Considero valore il vino finché dura il pasto, un sorriso involontario, la stanchezza di chi non si è risparmiato, due vecchi che si amano. Erri De Luca al Festival della Lentezza, sabato 16 giugno con il monologo "Il coltivato e il raccolto".

Lo scrittore Erri Del Luca sarà nostro graditissimo ospite sabato 16 giugno, con il monologo dedicato alla parola #coltivare, che è anche l’idea poetica di questa quarta edizione. In attesa di sentirlo al Festival (terzo cortile della Reggia, con ingresso libero fino ad esaurimento posti), riprendiamo qui una delle sue poesie più intense, che a nostro avviso tanto ha a che fare con il ritrovare noi stessi nel tempo.
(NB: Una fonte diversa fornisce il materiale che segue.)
Lemma push_all_history h ss first n :
  Forall appended_ok h → NoDup (appended_id <$> h) → consecutive (Some first) h → 0 < first →
  Forall2 placed h ss → increasing None (concat ss).*1 → fits (concat ss).*2 →
  (n ≤ length (concat ss))%nat →
  ∃ k m a, (k ≤ length h)%nat ∧ n = (length (concat (take k ss)) + m)%nat ∧
    (m = 0%nat ∨ ∃ s, ss !! k = Some s ∧ 0 < m < length s)%nat ∧
    push_all (take n (concat ss)) RecoveryAssembler_new = (a, Ok (recovered_of <$> take k h)).
Proof.
  intros Hok Hnd Hc Hpos Hp Hinc Hlen Hn.
  assert (fits (take n (concat ss)).*2) as Hcut
    by (apply (fits_prefix _ (drop n (concat ss)).*2); by rewrite <-fmap_app, take_drop).
  assert (Forall (fresh []) h) as Hfr by (apply Forall_forall; intros; split; [apply not_elem_of_nil|done]).
  pose proof (Forall2_length _ _ _ Hp) as Hhs.
  assert (accepted_log [] (take n (concat ss)).*2) as Hacc.
  { eapply (accepted_log_app _ _ (drop n (concat ss)).*2). rewrite <-fmap_app, take_drop.
    rewrite (placed_concat _ _ Hp). apply (accepted_history _ _ first); done. }
  destruct (push_all_accepts [] (take n (concat ss)) RecoveryAssembler_new) as (a & outs & E).
  { apply asm_inv_new. } { cbn. by apply Hcut. } { done. }
  { cbn. rewrite fmap_take. by apply increasing_take. }
  destruct (take_concat ss n Hn) as (k & m & Hk & Hnm & Hcase).
  exists k, m, a. split; [lia|]. split; [done|].
  assert (∀ tl, take n (concat ss) = concat (take k ss) ++ tl → (∃ ms, tl.*2 = Mutation <$> ms) →
    push_all (take n (concat ss)) RecoveryAssembler_new = (a, Ok (recovered_of <$> take k h))) as Hfin.
  { intros tl Etl [ms Hms]. rewrite E. apply (push_all_sound []) in E as (-> & _); [|apply asm_inv_new|].
    2:{ cbn. by apply Hcut. }
    rewrite Etl, (committed_history _ (take k h)).
    - by rewrite (committed_mutations _ _ _ Hms), app_nil_r.
    - by apply Forall_take.
    - rewrite fmap_take. by apply (NoDup_app _ (drop k (appended_id <$> h))); rewrite take_drop.
    - by apply Forall_take.
    - by apply Forall2_take. }
  destruct Hcase as [[-> Et]|(s & Hks & Hm & Et)].
  - split; [by left|]. apply (Hfin []); [by rewrite app_nil_r|]. by exists [].
  - split; [right; eauto|]. eapply Hfin; [exact Et|].
    destruct (Forall2_lookup_r _ _ _ _ _ Hp Hks) as (b & Hb & Hpb). apply (placed_partial b); [done|lia].
Qed.
End completeness.

(** ** A concrete replay: two interleaved transactions, one aborted *)
#[local] Existing Instance castagnoli_crc.

Definition interleaved_log : list (Lsn * LogRecord) :=
  let m7 := ordered_put 7 0 1 [u8 1] [u8 5] in
  [ (10, Mutation m7); (20, Mutation (ordered_put 8 0 1 [u8 2] [u8 6]));
    (30, Commit {| cd_txn_id := 7; cd_csn := 1; cd_mutation_count := 1;
                   cd_mutation_digest := digest_of [m7] |});
    (40, Abort 8) ].
(* ===== verification/SegmentLog.v ===== *)
(** * The segmented WAL device

    Models [crates/seerdb/src/vnext/segment_log.rs]: the 40-byte segment header, the
    append and rotation of batches over segment files, synchronization of dirty
    segments, opening with repair of a torn final suffix, and the recovery scan.
    Segment files are the files of [Fs.v], named by their segment number; the
    directory ownership ([ComponentLease]) and the hexadecimal file names are not
    part of the model. *)
From S2P Require Import Prelude StdCollections Ids Crc Fs Log WriteSet Txn LogIo.

Local Open Scope Z_scope.
Local Open Scope seer_scope.

(** [b"OMWL"] *)
Definition WAL_HEADER_MAGIC : bytes := u8 <$> [79; 77; 87; 76].
Definition WAL_HEADER_VERSION : Z := 1.
Definition WAL_HEADER_BYTES : nat := 40.
Definition WAL_HEADER_CHECKSUM_OFFSET : nat := 36.
Definition MIN_RECORD_BYTES : nat := RECORD_HEADER_SIZE + RECORD_TRAILER_SIZE.

Record SegmentState := {
  ss_segment : Z;
  ss_offset : Z;
  ss_dirty_segments : list Z;
  ss_directory_dirty : bool
}.

(** [sl_poisoned] is the poison flag of the [state] mutex; [sl_fs] the directory. *)
Record SegmentedLog := {
  sl_store : bytes;
  sl_segment_bytes : Z;
  sl_state : SegmentState;
  sl_poisoned : bool;
  sl_fs : Fs
}.

Definition set_state (st : SegmentState) (fs : Fs) (d : SegmentedLog) : SegmentedLog :=
  {| sl_store := sl_store d; sl_segment_bytes := sl_segment_bytes d; sl_state := st;
     sl_poisoned := sl_poisoned d; sl_fs := fs |}.

Section device.
Context `{Crc32c}.

Definition encode_wal_header (incarnation : bytes) (segment : Z) : bytes :=
  let body := WAL_HEADER_MAGIC ++ [u8 WAL_HEADER_VERSION; u8 0]
                ++ u16_le (Z.of_nat WAL_HEADER_BYTES) ++ incarnation ++ u64_le segment
                ++ replicate 4 (u8 0) in
  body ++ u32_le (crc32c body).
(* ===== verification/SegmentNames.v ===== *)
(** * Segment file names

    Models [segment_path] and [list_segments] of
    [crates/seerdb/src/vnext/segment_log.rs]: the hexadecimal file names of the log's
    segments and the scan of the log directory for them.  The files of [SegmentLog]
    are named by number; the theorem at the end shows that the scan of a directory
    that holds the segments under these names, among other files and in any order,
    returns these numbers. *)
From Stdlib Require Import Ascii.
From stdpp Require Import sorting.
From S2P Require Import Prelude StdCollections Fs SegmentLog.

Local Open Scope Z_scope.
Local Open Scope seer_scope.

(** A name is the list of its characters. *)
Definition SEGMENT_PREFIX : list ascii := ["w"; "a"; "l"; "-"]%char.
Definition SEGMENT_SUFFIX : list ascii := ["."; "s"; "e"; "g"]%char.

(** ** Writing *)
Definition hex_digit (n : Z) : ascii := ascii_of_nat (Z.to_nat (if n <? 10 then 48 + n else 87 + n)).

Fixpoint nibbles (n : nat) (z : Z) : list Z :=
  match n with O => [] | S n' => nibbles n' (z / 16) ++ [z mod 16] end.

(** Leading zeroes are dropped down to eight digits. *)
Fixpoint strip_zeroes (digits : list Z) : list Z :=
  match digits with
  | 0 :: rest => if (8 <? length digits)%nat then strip_zeroes rest else digits
  | _ => digits
  end.

(** The [{:08x}] of a [u64] *)
Definition format_08x (z : Z) : list ascii := hex_digit <$> strip_zeroes (nibbles 16 z).

Definition segment_name (segment : Z) : list ascii := SEGMENT_PREFIX ++ format_08x segment ++ SEGMENT_SUFFIX.

(** ** Reading *)
Definition digit_of (c : ascii) : option Z :=
  let n := Z.of_nat (nat_of_ascii c) in
  if (48 <=? n) && (n <=? 57) then Some (n - 48)
  else if (97 <=? n) && (n <=? 102) then Some (n - 87)
  else if (65 <=? n) && (n <=? 70) then Some (n - 55)
  else None.

Fixpoint parse_digits (acc : Z) (cs : list ascii) : option Z :=
  match cs with
  | [] => Some acc
  | c :: cs' =>
      d ← digit_of c;
      if U64_MAX <? acc * 16 + d then None else parse_digits (acc * 16 + d) cs'
  end.

(** [u64::from_str_radix(_, 16)], which accepts one leading plus sign *)
Definition from_str_radix_16 (cs : list ascii) : option Z :=
  match cs with
  | [] => None
  | c :: cs' =>
      if bool_decide (c = "+"%char) then match cs' with [] => None | _ => parse_digits 0 cs' end
      else parse_digits 0 cs
  end.

Definition is_segment_name (name : list ascii) : bool :=
  bool_decide (take 4 name = SEGMENT_PREFIX)
  && ((4 <=? length name)%nat && bool_decide (drop (length name - 4) name = SEGMENT_SUFFIX)).

(** The entries of the directory: a name, unless it is not a string, and whether the
    entry is a regular file. *)
Fixpoint scan_segments (entries : list (option (list ascii) * bool)) : result (list Z) IoErrorKind :=
  match entries with
  | [] => Ok []
  | (None, _) :: entries' => scan_segments entries'
  | (Some name, is_file) :: entries' =>
      if negb (is_segment_name name) then scan_segments entries'
      else if negb is_file then Err InvalidData
      else
        let encoded := take (length name - 8) (drop 4 name) in
        if negb (Nat.eqb (length encoded) 8) then Err InvalidData
        else
          let? segment := ok_or (from_str_radix_16 encoded) InvalidData in
          let? rest := scan_segments entries' in
          Ok (segment :: rest)
  end.

Definition list_segment_files (entries : list (option (list ascii) * bool)) : result (list Z) IoErrorKind :=
  let? segments := scan_segments entries in Ok (merge_sort Z.le segments).

(** ** The names are read back *)
Lemma nibbles_spec n z : length (nibbles n z) = n ∧ Forall (λ d, 0 ≤ d < 16) (nibbles n z).
Proof.
  revert z. induction n as [|n IH]; intros z; cbn; [by split|]. destruct (IH (z / 16)) as [Hl Hf].
  rewrite length_app, Hl. split; [cbn; lia|]. apply Forall_app_2; [done|]. constructor; [|done]. apply Z.mod_pos_bound. lia.
Qed.

Lemma nibbles_app n m z : 0 ≤ z → nibbles (n + m) z = nibbles n (z / 16 ^ Z.of_nat m) ++ nibbles m z.
Proof.
  revert z. induction m as [|m IH]; intros z Hz.
  - rewrite Nat.add_0_r. change (16 ^ Z.of_nat 0) with 1. rewrite Z.div_1_r. cbn [nibbles]. by rewrite app_nil_r.
  - rewrite Nat.add_succ_r. cbn [nibbles]. rewrite IH by (apply Z.div_pos; lia). rewrite app_assoc. do 3 f_equal.
    rewrite Z.div_div by lia. f_equal. rewrite Nat2Z.inj_succ, Z.pow_succ_r by lia. lia.
Qed.

Lemma format_08x_u32 z : 0 ≤ z < 2 ^ 32 → format_08x z = hex_digit <$> nibbles 8 z.
Proof.
  intros Hz. unfold format_08x. change 16%nat with (8 + 8)%nat. rewrite nibbles_app by lia.
  rewrite Z.div_small by (change (16 ^ Z.of_nat 8) with (2 ^ 32); lia). f_equal.
  destruct (nibbles_spec 8 z) as [Hl _]. change (nibbles 8 0) with (replicate 8 0). cbn [replicate app].
  cbn [strip_zeroes length]. rewrite !Hl. cbn [Nat.ltb Nat.leb]. destruct (nibbles 8 z) as [|d l]; [done|]. cbn [strip_zeroes].
  rewrite Hl. by destruct d.
Qed.

Lemma digit_back d : 0 ≤ d < 16 → digit_of (hex_digit d) = Some d ∧ hex_digit d ≠ "+"%char.
Proof.
  intros Hd. assert (d ∈ seqZ 0 16) as Hin by (apply elem_of_seqZ; lia). cbv in Hin.
  repeat (apply elem_of_cons in Hin as [->|Hin]; [by vm_compute|]). by apply elem_of_nil in Hin.
Qed.

Lemma parse_digits_app acc l1 l2 : parse_digits acc (l1 ++ l2) = a ← parse_digits acc l1; parse_digits a l2.
Proof.
  revert acc. induction l1 as [|c l1 IH]; intros acc; cbn; [done|]. destruct (digit_of c); cbn; [|done].
  case_match; [done|apply IH].
Qed.

Lemma parse_nibbles n z : (n ≤ 16)%nat → 0 ≤ z < 16 ^ Z.of_nat n → parse_digits 0 (hex_digit <$> nibbles n z) = Some z.
Proof.
  revert z. induction n as [|n IH]; intros z Hn Hz.
  { change (16 ^ Z.of_nat 0) with 1 in Hz. cbn. f_equal. lia. }
  cbn [nibbles]. rewrite fmap_app, parse_digits_app. rewrite Nat2Z.inj_succ, Z.pow_succ_r in Hz by lia.
  rewrite IH; [|lia|split; [apply Z.div_pos; lia|apply Z.div_lt_upper_bound; lia]]. cbn [fmap list_fmap mbind option_bind parse_digits].
  pose proof (Z.mod_pos_bound z 16 ltac:(lia)) as Hm. destruct (digit_back (z mod 16) Hm) as [-> _]. cbn [mbind option_bind].
  replace (z / 16 * 16 + z mod 16) with z by (rewrite (Z.div_mod z 16) at 1 by lia; lia).
  rewrite (proj2 (Z.ltb_ge _ _)); [done|]. assert (16 * 16 ^ Z.of_nat n ≤ 16 * 16 ^ 15) by (apply Z.mul_le_mono_nonneg_l; [lia|apply Z.pow_le_mono_r; lia]).
  unfold U64_MAX. lia.
Qed.

Lemma segment_name_back s : 0 ≤ s < 2 ^ 32 →
  is_segment_name (segment_name s) = true ∧ length (segment_name s) = 16%nat ∧
  from_str_radix_16 (take (length (segment_name s) - 8) (drop 4 (segment_name s))) = Some s.
Proof.
  intros Hs. unfold segment_name. rewrite format_08x_u32 by done. destruct (nibbles_spec 8 s) as [Hl Hf].
  pose proof (parse_nibbles 8 s ltac:(lia) ltac:(change (16 ^ Z.of_nat 8) with (2 ^ 32); lia)) as Hp.
  assert (length (hex_digit <$> nibbles 8 s) = 8%nat) as Hl' by by rewrite length_fmap.
  assert (length (SEGMENT_PREFIX ++ (hex_digit <$> nibbles 8 s) ++ SEGMENT_SUFFIX) = 16%nat) as Hlen.
  { rewrite !length_app, Hl'. done. }
  rewrite Hlen. split_and!; [|done|].
  - unfold is_segment_name. rewrite Hlen. rewrite take_app_length' by done. rewrite bool_decide_eq_true_2 by done.
    rewrite app_assoc, drop_app_length' by by rewrite length_app, Hl'. done.
  - rewrite drop_app_length' by done. rewrite take_app_length' by (rewrite Hl'; done).
    destruct (nibbles 8 s) as [|d l]; [done|]. rewrite fmap_cons in *. cbn [from_str_radix_16].
    apply Forall_cons in Hf as [Hd _]. by rewrite bool_decide_eq_false_2 by apply (digit_back d Hd).
Qed.

(** ** The scan returns the files' numbers *)
Definition segment_entry (segment : Z) : option (list ascii) * bool := (Some (segment_name segment), true).
Definition foreign_entry (e : option (list ascii) * bool) : Prop :=
  match e.1 with Some name => is_segment_name name = false | None => True end.

Definition entry_number (e : option (list ascii) * bool) : option Z :=
  name ← e.1;
  if is_segment_name name then from_str_radix_16 (take (length name - 8) (drop 4 name)) else None.

Lemma entry_number_segment s : 0 ≤ s < 2 ^ 32 → entry_number (segment_entry s) = Some s.
Proof. intros Hs. destruct (segment_name_back s Hs) as (Hn & _ & Hp). unfold entry_number, segment_entry. cbn [fst mbind option_bind]. by rewrite Hn. Qed.

Lemma entry_number_foreign e : foreign_entry e → entry_number e = None.
Proof. destruct e as [[name|] f]; [|done]. unfold foreign_entry, entry_number. cbn. by intros ->. Qed.

Lemma scan_segments_spec entries :
  Forall (λ e, foreign_entry e ∨ ∃ s, 0 ≤ s < 2 ^ 32 ∧ e = segment_entry s) entries →
  scan_segments entries = Ok (omap entry_number entries).
Proof.
  induction 1 as [|e entries [He|(s & Hs & ->)] _ IH]; [done|..]; cbn [omap list_omap].
  - rewrite (entry_number_foreign e He). destruct e as [[name|] f]; cbn [scan_segments]; [|done]. cbn in He. by rewrite He.
  - rewrite (entry_number_segment s Hs). destruct (segment_name_back s Hs) as (Hn & Hl & Hp).
    unfold segment_entry. cbn [scan_segments]. rewrite Hn. cbn [negb]. rewrite Hp, length_take, length_drop, Hl. cbn [Nat.eqb Nat.min Nat.sub negb ok_or].
    by rewrite IH.
Qed.

(** Scanning a directory that holds the segments of a log under their names, among
    other files and in any order, returns the segments in ascending order. *)
Theorem segment_files_are_listed fs entries others :
  BTreeMap.wf (fs_files fs) → Forall (λ s, 0 ≤ s < 2 ^ 32) (list_segments fs) → Forall foreign_entry others →
  entries ≡ₚ (segment_entry <$> list_segments fs) ++ others →
  list_segment_files entries = Ok (list_segments fs).
Proof.
  intros Hw Hu Ho He. unfold list_segment_files.
  rewrite scan_segments_spec.
  2:{ rewrite He. apply Forall_app_2; [|eapply Forall_impl; [exact Ho|]; by left].
      apply Forall_fmap. eapply Forall_impl; [exact Hu|]. intros s Hs. right. by exists s. }
  f_equal. apply (StronglySorted_unique Z.le).
  - apply StronglySorted_merge_sort; apply _.
  - clear -Hw. unfold list_segments. induction Hw as [|[k f] files _ IH Hf]; cbn; constructor; [done|].
    apply Forall_fmap. eapply Forall_impl; [exact Hf|]. intros [k' f'] Hlt. cbn in *. apply Z.lt_le_incl. by apply Z.compare_lt_iff.
  - rewrite merge_sort_Permutation, He, omap_app.
    assert (omap entry_number others = []) as ->.
    { clear -Ho. induction Ho as [|e others He _ IH]; [done|]. cbn. by rewrite (entry_number_foreign e He). }
    rewrite app_nil_r. clear -Hu. induction Hu as [|s l Hs _ IH]; [done|]. cbn [fmap list_fmap omap list_omap].
    rewrite (entry_number_segment s Hs). by constructor.
Qed.

(** Other spellings are read as segments too, though no segment has such a name. *)
Example plus_sign_is_a_segment :
  list_segment_files [(Some (SEGMENT_PREFIX ++ ["+"; "0"; "0"; "0"; "0"; "0"; "0"; "1"]%char ++ SEGMENT_SUFFIX), true)] = Ok [1].
Proof. vm_compute. reflexivity. Qed.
Considero valore ogni forma di vita, la neve, la fragola, la mosca.
Considero valore il regno minerale, l’assemblea delle stelle.
Considero valore il vino finché dura il pasto, un sorriso involontario,
la stanchezza di chi non si è risparmiato, due vecchi che si amano.
Considero valore quello che domani non varrà più niente e quello
che oggi vale ancora poco.
Considero valore tutte le ferite.
Considero valore risparmiare acqua, riparare un paio di scarpe,
tacere in tempo, accorrere a un grido, chiedere permesso prima di sedersi,
provare gratitudine senza ricordare di che.
Considero valore sapere in una stanza dov’è il nord,
qual è il nome del vento che sta asciugando il bucato.
Considero valore il viaggio del vagabondo, la clausura della monaca,
la pazienza del condannato, qualunque colpa sia.
Considero valore l’uso del verbo amare e l’ipotesi che esista un creatore.
Molti di questi valori non ho conosciuto.